◆ **EXTRACTED INFORMATION**:
(* ===== verification/Rates.v ===== *)
(** The rates service ([app/src/app/core/repositories/rates.service.ts]): quotes
    and the vault's reporting currency.  A signal reads the tables as they are. *)
From S2P Require Export Conversion Ledger Calendar.
#[local] Open Scope string_scope.
#[local] Open Scope Z_scope.

(** * Definitions *)

Definition DEFAULT_REPORTING_CURRENCY : string := "USD".

Record RateDraft : Type := mkRateDraft {
  rd_base : string; rd_quote : string; rd_rate : number; rd_date : string;
  rd_source : option RateSource }.

Record PairSummary : Type := mkPair {
  ps_base : string; ps_quote : string; ps_rate : number; ps_date : string; ps_count : Z }.

(** [orderBy('date').reverse()] : newest first; the rows come in id order, and so
    from the greatest id down within a date. *)
Definition all_rates (s : App) : list ExchangeRate :=
  rev (js_sort (fun a b => cmp_string (er_date a) (er_date b)) (rates s)).

Definition reportingCurrency (s : App) : string :=
  default DEFAULT_REPORTING_CURRENCY (vs_reportingCurrency <$> settings s).

Definition pair_step (newest : list (string * PairSummary)) (rate : ExchangeRate)
  : list (string * PairSummary) :=
  let key := er_base rate ++ ":" ++ er_quote rate in
  match jmap_get key newest with
  | None => jmap_set key (mkPair (er_base rate) (er_quote rate) (er_rate rate) (er_date rate) 1) newest
  | Some p =>
      jmap_set key
        (if String.ltb (ps_date p) (er_date rate)
         then mkPair (ps_base p) (ps_quote p) (er_rate rate) (er_date rate) (ps_count p + 1)
         else mkPair (ps_base p) (ps_quote p) (ps_rate p) (ps_date p) (ps_count p + 1)) newest
  end.

Definition pairs `{!Locale} (s : App) : list PairSummary :=
  js_sort (fun a b => cmp_or (localeCompare (ps_base a) (ps_base b))
                             (localeCompare (ps_quote a) (ps_quote b)))
    (map snd (fold_left pair_step (all_rates s) [])).

Definition lookup_rate (base quote date : string) (s : App) : option ExchangeRate :=
  rateFor (all_rates s) base quote date.

Definition rateToReporting (base date : string) (s : App) : result (option number) :=
  let reporting := reportingCurrency s in
  if sameCurrency base reporting then Ok (Some (f_of_Z 1))
  else match lookup_rate base reporting date s with
       | Some direct => Ok (Some (er_rate direct))
       | None =>
           match lookup_rate reporting base date s with
           | Some reverse => Some <$> invertRate (er_rate reverse)
           | None => Ok None
           end
       end.

(** [/^[A-Z]{3}$/]. *)
Definition is_currency (code : string) : bool :=
  Nat.eqb (String.length code) 3 && str_forall is_upper code.

Definition assertCurrency (code : string) : result unit :=
  if is_currency code then Ok tt
  else Throw (JsError (dquote ++ code ++ dquote ++ " is not a three-letter currency code")).

(** [existing?.createdAt ?? Date.now()] reads the clock only when there is no row. *)
Definition created_at (existing : option Z) : M App Z :=
  match existing with Some t => mret t | None => Date_now end.

Definition setReportingCurrency (currency : string) : M App unit :=
  let code := toUpperCase (trim currency) in
  _ ← liftR (assertCurrency code);
  existing ← (fun s => (Ok (settings s), s));
  createdAt ← created_at (vs_createdAt <$> existing);
  _ ← put EVaultSettings
        (ASettings (mkVaultSettings code (existing ≫= vs_subcategories) createdAt ""));
  mret tt.

Definition checkRateDraft (draft : RateDraft) (base quote : string) : result unit :=
  _ ← assertCurrency base;
  _ ← assertCurrency quote;
  if sameCurrency base quote then Throw (JsError "A currency is always worth one of itself")
  else if negb (isFinite (rd_rate draft)) || f_nonpos (rd_rate draft)
  then Throw (JsError "The rate must be a positive number")
  else if negb (bool_decide (is_Some (match_ymd (rd_date draft))))
  then Throw (JsError "Date must be YYYY-MM-DD")
  else Ok tt.

Definition save_rate (draft : RateDraft) : M App AnyEntity :=
  let base := toUpperCase (trim (rd_base draft)) in
  let quote := toUpperCase (trim (rd_quote draft)) in
  _ ← liftR (checkRateDraft draft base quote);
  let id := rateId base quote (rd_date draft) in
  existing ← (fun s => (Ok (get_of as_rate ERates id s), s));
  createdAt ← created_at (er_createdAt <$> existing);
  put ERates (ARate (mkExchangeRate id base quote (rd_rate draft) (rd_date draft)
                       (default Manual (rd_source draft)) createdAt "")).

Definition remove_rate (id : string) : M App unit := Ledger.remove ERates id.

Definition history (base quote : string) (s : App) : list ExchangeRate :=
  List.filter (fun rate => sameCurrency (er_base rate) base && sameCurrency (er_quote rate) quote)
    (all_rates s).

(** * Specification *)

(** A quote as the service stores it. *)
Record rate_wf (r : ExchangeRate) : Prop := {
  rw_id : er_id r = rateId (er_base r) (er_quote r) (er_date r);
  rw_base : is_currency (er_base r) = true;
  rw_quote : is_currency (er_quote r) = true;
  rw_pair : er_base r <> er_quote r;
  rw_rate : rate_ok (er_rate r) = true;
  rw_date : is_Some (match_ymd (er_date r)) }.

Definition rates_inv (s : App) : Prop :=
  forall id v, rows s !! (ERates, id) = Some v ->
    exists r, v = ARate r /\ er_id r = id /\ rate_wf r.

(** * Lemmas *)

Lemma is_currency_upper c : is_currency c = true -> toUpperCase c = c.
Proof.
  unfold is_currency. intros [_ H]%andb_prop. unfold toUpperCase. induction c as [|x c IH]; [done|].
  cbn [str_forall str_map] in *. apply andb_prop in H as [Hx Hc]. rewrite IH; [|done]. f_equal.
  by destruct x as [[] [] [] [] [] [] [] []].
Qed.

Lemma sameCurrency_codes a b :
  is_currency a = true -> is_currency b = true -> sameCurrency a b = true <-> a = b.
Proof. intros Ha Hb. by rewrite sameCurrency_iff !is_currency_upper. Qed.

Lemma checkRateDraft_Ok draft base quote u :
  checkRateDraft draft base quote = Ok u ->
  is_currency base = true /\ is_currency quote = true /\ base <> quote
  /\ rate_ok (rd_rate draft) = true /\ is_Some (match_ymd (rd_date draft)).
Proof.
  unfold checkRateDraft, assertCurrency. destruct (is_currency base) eqn:Hb; [|done]. cbn [mbind result_bind].
  destruct (is_currency quote) eqn:Hq; [|done]. cbn [mbind result_bind].
  destruct (sameCurrency base quote) eqn:Hs; [done|]. unfold rate_ok.
  destruct (isFinite _), (f_nonpos _); try done. cbn [negb orb andb].
  case_bool_decide; [|done]. intros _. split_and!; try done. intros ->. by rewrite sameCurrency_refl in Hs.
Qed.

Lemma created_at_rows o s t s' : created_at o s = (Ok t, s') -> rows s' = rows s.
Proof. destruct o; [by intros [= _ <-] | apply Date_now_rows]. Qed.

(** What [save_rate] stores. *)
Lemma save_rate_Ok draft s v s' :
  save_rate draft s = (Ok v, s') ->
  exists r, v = ARate r /\ rate_wf r
    /\ er_base r = toUpperCase (trim (rd_base draft)) /\ er_quote r = toUpperCase (trim (rd_quote draft))
    /\ er_date r = rd_date draft /\ er_rate r = rd_rate draft
    /\ rows s' = <[(ERates, er_id r) := ARate r]> (rows s).
Proof.
  unfold save_rate. set (base := toUpperCase (trim (rd_base draft))).
  set (quote := toUpperCase (trim (rd_quote draft))).
  intros ([] & s1 & E1 & E)%M_bind_Ok_inv. unfold liftR in E1. injection E1 as E1 <-.
  apply checkRateDraft_Ok in E1 as (Hb & Hq & Hne & Hr & Hd).
  apply M_bind_Ok_inv in E as (existing & s2 & [= <- <-] & E).
  apply M_bind_Ok_inv in E as (t & s3 & Ht%created_at_rows & E).
  apply put_rows in E as [-> Hrows]. eexists. split; [reflexivity|].
  cbn [er_id er_base er_quote er_date er_rate]. rewrite Hrows Ht. by split_and!.
Qed.

Lemma elem_of_rates s r : rates_inv s -> r ∈ rates s <-> rows s !! (ERates, er_id r) = Some (ARate r).
Proof.
  intros Hinv. unfold rates. rewrite elem_of_table_of. split.
  - intros (id & v & Hv & Hr). destruct (Hinv id v Hv) as (r' & -> & <- & _). by injection Hr as <-.
  - intros Hr. by exists (er_id r), (ARate r).
Qed.

Lemma elem_of_all_rates s r : r ∈ all_rates s <-> r ∈ rates s.
Proof. unfold all_rates. by rewrite list_elem_of_In -in_rev -list_elem_of_In elem_of_js_sort. Qed.

(** Quotes of one pair and day are one row. *)
Lemma rates_inv_unique s a b :
  rates_inv s -> a ∈ rates s -> b ∈ rates s ->
  sameCurrency (er_base a) (er_base b) = true -> sameCurrency (er_quote a) (er_quote b) = true ->
  er_date a = er_date b -> a = b.
Proof.
  intros Hinv Ha Hb H1 H2 H3.
  rewrite elem_of_rates in Ha; [|done]. rewrite elem_of_rates in Hb; [|done].
  destruct (Hinv _ _ Ha) as (? & [= <-] & _ & Hwa), (Hinv _ _ Hb) as (? & [= <-] & _ & Hwb).
  apply sameCurrency_codes in H1; [|apply Hwa|apply Hwb]. apply sameCurrency_codes in H2; [|apply Hwa|apply Hwb].
  assert (er_id a = er_id b) as Hid by by rewrite (rw_id _ Hwa) (rw_id _ Hwb) H1 H2 H3.
  rewrite Hid in Ha. rewrite Hb in Ha. congruence.
Qed.

Lemma save_rate_inv draft s v s' : rates_inv s -> save_rate draft s = (Ok v, s') -> rates_inv s'.
Proof.
  intros Hinv (r & -> & Hwf & _ & _ & _ & _ & Hrows)%save_rate_Ok id w. rewrite Hrows lookup_insert_Some.
  intros [[[= <-] <-]|[_ Hv]]; [by exists r | by apply Hinv].
Qed.

(** * Properties *)

(** saving a quote and looking the pair up on its day gives back exactly that
    quote, however the codes were typed: a re-entered day is replaced, not kept
    beside its correction, and the table stays a set of well-formed quotes. *)
Theorem save_rate_then_lookup draft s v s' :
  rates_inv s -> save_rate draft s = (Ok v, s') ->
  rates_inv s' /\ exists r, v = ARate r /\ er_rate r = rd_rate draft
    /\ lookup_rate (trim (rd_base draft)) (trim (rd_quote draft)) (rd_date draft) s' = Some r.
Proof.
  intros Hinv E. pose proof (save_rate_inv draft s v s' Hinv E) as Hinv'. split; [done|].
  apply save_rate_Ok in E as (r & -> & Hwf & Hb & Hq & Hd & Hr & Hrows). exists r. split_and!; [done..|].
  assert (r ∈ all_rates s') as Hin.
  { rewrite elem_of_all_rates elem_of_rates; [|done]. by rewrite Hrows lookup_insert_eq. }
  assert (forall x, sameCurrency (toUpperCase x) x = true) as Hup.
  { intros x. apply sameCurrency_iff, toUpperCase_idemp. }
  assert (quotes (trim (rd_base draft)) (trim (rd_quote draft)) (rd_date draft) r) as Hquote.
  { unfold quotes. rewrite Hb Hq Hd !Hup leb_cmp_string (proj2 (cmp_string_eq _ _) eq_refl). done. }
  unfold lookup_rate.
  pose proof (rateFor_fold (trim (rd_base draft)) (trim (rd_quote draft)) (rd_date draft) (all_rates s') None
    ltac:(done)) as Hf. unfold rateFor.
  destruct (sameCurrency (trim (rd_base draft)) (trim (rd_quote draft))) eqn:Hsame.
  { destruct (rw_pair _ Hwf). rewrite Hb Hq. by apply sameCurrency_iff. }
  destruct (fold_left _ _ None) as [b|]; [|by destruct (proj2 Hf r Hin)].
  destruct Hf as ([Hbin|?] & (Hb1 & Hb2 & Hb3) & Hmax & _); [|done]. f_equal.
  apply (rates_inv_unique s'); [done|by apply elem_of_all_rates|by apply elem_of_all_rates|..].
  - rewrite Hb. apply sameCurrency_iff. rewrite toUpperCase_idemp. by apply sameCurrency_iff.
  - rewrite Hq. apply sameCurrency_iff. rewrite toUpperCase_idemp. by apply sameCurrency_iff.
  - specialize (Hmax r Hin Hquote). rewrite Hd in Hmax |- *. apply cmp_string_eq.
    rewrite !leb_cmp_string !Z.leb_le in Hb3, Hmax.
    pose proof (cmp_antisym (cmp := cmp_string) (er_date b) (rd_date draft)). lia.
Qed.

(** a bad quote is refused before anything is written: a malformed code, a pair
    of one currency, a rate that is not finite and positive, or a malformed date
    each throws and leaves the whole application state untouched. *)
Theorem save_rate_refuses draft s :
  let base := toUpperCase (trim (rd_base draft)) in
  let quote := toUpperCase (trim (rd_quote draft)) in
  is_currency base = false \/ is_currency quote = false \/ base = quote
  \/ rate_ok (rd_rate draft) = false \/ match_ymd (rd_date draft) = None ->
  exists x, save_rate draft s = (Throw x, s).
Proof.
  intros base quote Hbad. unfold save_rate. fold base quote.
  destruct (checkRateDraft draft base quote) as [u|x] eqn:E; [|by exists x].
  apply checkRateDraft_Ok in E as (H1 & H2 & H3 & H4 & [p H5]).
  rewrite H1 H2 H4 H5 in Hbad. by destruct Hbad as [?|[?|[?|[?|?]]]].
Qed.

(** changing the reporting currency keeps the rest of the one settings row: the
    subcategories preference and the creation time survive, and no other row moves. *)
Theorem setReportingCurrency_keeps_settings currency s s' :
  setReportingCurrency currency s = (Ok tt, s') ->
  reportingCurrency s' = toUpperCase (trim currency)
  /\ (forall old, settings s = Some old ->
        exists new, settings s' = Some new /\ vs_subcategories new = vs_subcategories old
                    /\ vs_createdAt new = vs_createdAt old)
  /\ (forall e id, e <> EVaultSettings -> rows s' !! (e, id) = rows s !! (e, id)).
Proof.
  unfold setReportingCurrency. intros ([] & s1 & E1 & E)%M_bind_Ok_inv. unfold liftR in E1. injection E1 as _ <-.
  apply M_bind_Ok_inv in E as (existing & s2 & [= <- <-] & E).
  apply M_bind_Ok_inv in E as (t & s3 & Ht & E). pose proof (created_at_rows _ _ _ _ Ht) as Hrows.
  apply M_bind_Ok_inv in E as (v & s4 & [Hv Hr]%put_rows & [= <-]). rewrite Hrows in Hr. cbn in Hr, Hv.
  unfold reportingCurrency, settings at 1 3, get_of, table_get. rewrite Hr lookup_insert_eq Hv. cbn.
  split_and!; [done| |].
  - intros old Hold. change (settings s = Some old) in Hold. rewrite Hold in Ht.
    eexists. split; [reflexivity|]. cbn. rewrite Hold. split; [done|].
    by injection Ht as <-.
  - intros e id He. rewrite lookup_insert_ne; [done | congruence].
Qed.

(** * Witnesses *)

Definition demo_draft : RateDraft := mkRateDraft " usd" "eur" demo_rate "2024-05-01" None.

Lemma demo_rates_inv d : rates_inv (demo_device d).
Proof. intros id v Hv. by vm_compute in Hv. Qed.

Lemma save_rate_then_lookup_witness :
  exists r, ARate r = default demo_category (match fst (save_rate demo_draft (demo_device "a")) with
                                            Ok v => Some v | Throw _ => None end)
    /\ er_rate r = demo_rate
    /\ lookup_rate "usd" "eur" "2024-05-01" (snd (save_rate demo_draft (demo_device "a"))) = Some r.
Proof.
  destruct (save_rate_then_lookup demo_draft (demo_device "a")
    (ARate (mkExchangeRate "USD:EUR:2024-05-01" "USD" "EUR" demo_rate "2024-05-01" Manual 1000
              (encodeHlc (mkHlcState 1000 0) "a")))
    (snd (save_rate demo_draft (demo_device "a"))) (demo_rates_inv "a") ltac:(by vm_compute)) as (_ & r & Hv & Hr & Hl).
  exists r. split_and!; [rewrite -Hv; by vm_compute | exact Hr | exact Hl].
Defined.

Lemma save_rate_refuses_witness :
  exists x, save_rate (mkRateDraft "USD" "usd" demo_rate "2024-05-01" None) (demo_device "a")
            = (Throw x, demo_device "a").
Proof. apply save_rate_refuses. right. right. left. reflexivity. Defined.

Lemma setReportingCurrency_keeps_settings_witness :
  reportingCurrency (snd (setReportingCurrency "eur" (demo_device "a"))) = "EUR".
Proof.
  apply (setReportingCurrency_keeps_settings "eur" (demo_device "a")). by vm_compute.
Defined.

◆ **TASK PROMPT**:
Wherever the word "localeCompare" occurs in a line of the listing, copy that line.

◆ **EXERCISE OUTPUT**:
  js_sort (fun a b => cmp_or (localeCompare (ps_base a) (ps_base b))
                             (localeCompare (ps_quote a) (ps_quote b)))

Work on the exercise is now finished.